> [TASK MATERIAL]
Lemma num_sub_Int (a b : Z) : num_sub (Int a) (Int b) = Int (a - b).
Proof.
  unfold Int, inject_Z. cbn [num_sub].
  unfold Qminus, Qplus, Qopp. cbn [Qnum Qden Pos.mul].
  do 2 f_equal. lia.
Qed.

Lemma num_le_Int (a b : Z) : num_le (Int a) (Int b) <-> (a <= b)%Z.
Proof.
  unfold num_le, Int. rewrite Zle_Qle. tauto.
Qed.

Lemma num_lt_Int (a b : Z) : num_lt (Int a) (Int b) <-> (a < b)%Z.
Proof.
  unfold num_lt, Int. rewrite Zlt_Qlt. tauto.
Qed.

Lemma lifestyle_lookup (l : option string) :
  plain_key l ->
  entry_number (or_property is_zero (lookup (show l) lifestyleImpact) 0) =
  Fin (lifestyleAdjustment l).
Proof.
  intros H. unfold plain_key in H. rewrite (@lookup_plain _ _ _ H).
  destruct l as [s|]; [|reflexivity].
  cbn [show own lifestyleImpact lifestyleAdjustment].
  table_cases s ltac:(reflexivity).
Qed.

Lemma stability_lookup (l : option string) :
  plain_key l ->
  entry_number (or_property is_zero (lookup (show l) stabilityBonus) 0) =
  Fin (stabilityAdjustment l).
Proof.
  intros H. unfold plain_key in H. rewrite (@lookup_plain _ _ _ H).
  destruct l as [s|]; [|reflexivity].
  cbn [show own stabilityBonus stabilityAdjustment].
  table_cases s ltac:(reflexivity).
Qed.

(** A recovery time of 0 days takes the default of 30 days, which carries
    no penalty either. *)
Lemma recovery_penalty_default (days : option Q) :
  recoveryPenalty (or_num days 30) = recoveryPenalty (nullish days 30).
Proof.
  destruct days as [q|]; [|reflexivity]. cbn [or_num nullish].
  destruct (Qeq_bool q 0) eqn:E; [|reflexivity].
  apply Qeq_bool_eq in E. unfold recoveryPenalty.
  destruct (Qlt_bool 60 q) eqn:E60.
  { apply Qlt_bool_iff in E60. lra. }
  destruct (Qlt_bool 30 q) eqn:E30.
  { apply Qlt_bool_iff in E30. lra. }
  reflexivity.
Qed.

> [TASK ITEM] The records are to be duplicated in full, with every word kept exactly.

> [YOUR SOLUTION]
Lemma num_sub_Int (a b : Z) : num_sub (Int a) (Int b) = Int (a - b).
Proof.
  unfold Int, inject_Z. cbn [num_sub].
  unfold Qminus, Qplus, Qopp. cbn [Qnum Qden Pos.mul].
  do 2 f_equal. lia.
Qed.

Lemma num_le_Int (a b : Z) : num_le (Int a) (Int b) <-> (a <= b)%Z.
Proof.
  unfold num_le, Int. rewrite Zle_Qle. tauto.
Qed.

Lemma num_lt_Int (a b : Z) : num_lt (Int a) (Int b) <-> (a < b)%Z.
Proof.
  unfold num_lt, Int. rewrite Zlt_Qlt. tauto.
Qed.

Lemma lifestyle_lookup (l : option string) :
  plain_key l ->
  entry_number (or_property is_zero (lookup (show l) lifestyleImpact) 0) =
  Fin (lifestyleAdjustment l).
Proof.
  intros H. unfold plain_key in H. rewrite (@lookup_plain _ _ _ H).
  destruct l as [s|]; [|reflexivity].
  cbn [show own lifestyleImpact lifestyleAdjustment].
  table_cases s ltac:(reflexivity).
Qed.

Lemma stability_lookup (l : option string) :
  plain_key l ->
  entry_number (or_property is_zero (lookup (show l) stabilityBonus) 0) =
  Fin (stabilityAdjustment l).
Proof.
  intros H. unfold plain_key in H. rewrite (@lookup_plain _ _ _ H).
  destruct l as [s|]; [|reflexivity].
  cbn [show own stabilityBonus stabilityAdjustment].
  table_cases s ltac:(reflexivity).
Qed.

(** A recovery time of 0 days takes the default of 30 days, which carries
    no penalty either. *)
Lemma recovery_penalty_default (days : option Q) :
  recoveryPenalty (or_num days 30) = recoveryPenalty (nullish days 30).
Proof.
  destruct days as [q|]; [|reflexivity]. cbn [or_num nullish].
  destruct (Qeq_bool q 0) eqn:E; [|reflexivity].
  apply Qeq_bool_eq in E. unfold recoveryPenalty.
  destruct (Qlt_bool 60 q) eqn:E60.
  { apply Qlt_bool_iff in E60. lra. }
  destruct (Qlt_bool 30 q) eqn:E30.
  { apply Qlt_bool_iff in E30. lra. }
  reflexivity.
Qed.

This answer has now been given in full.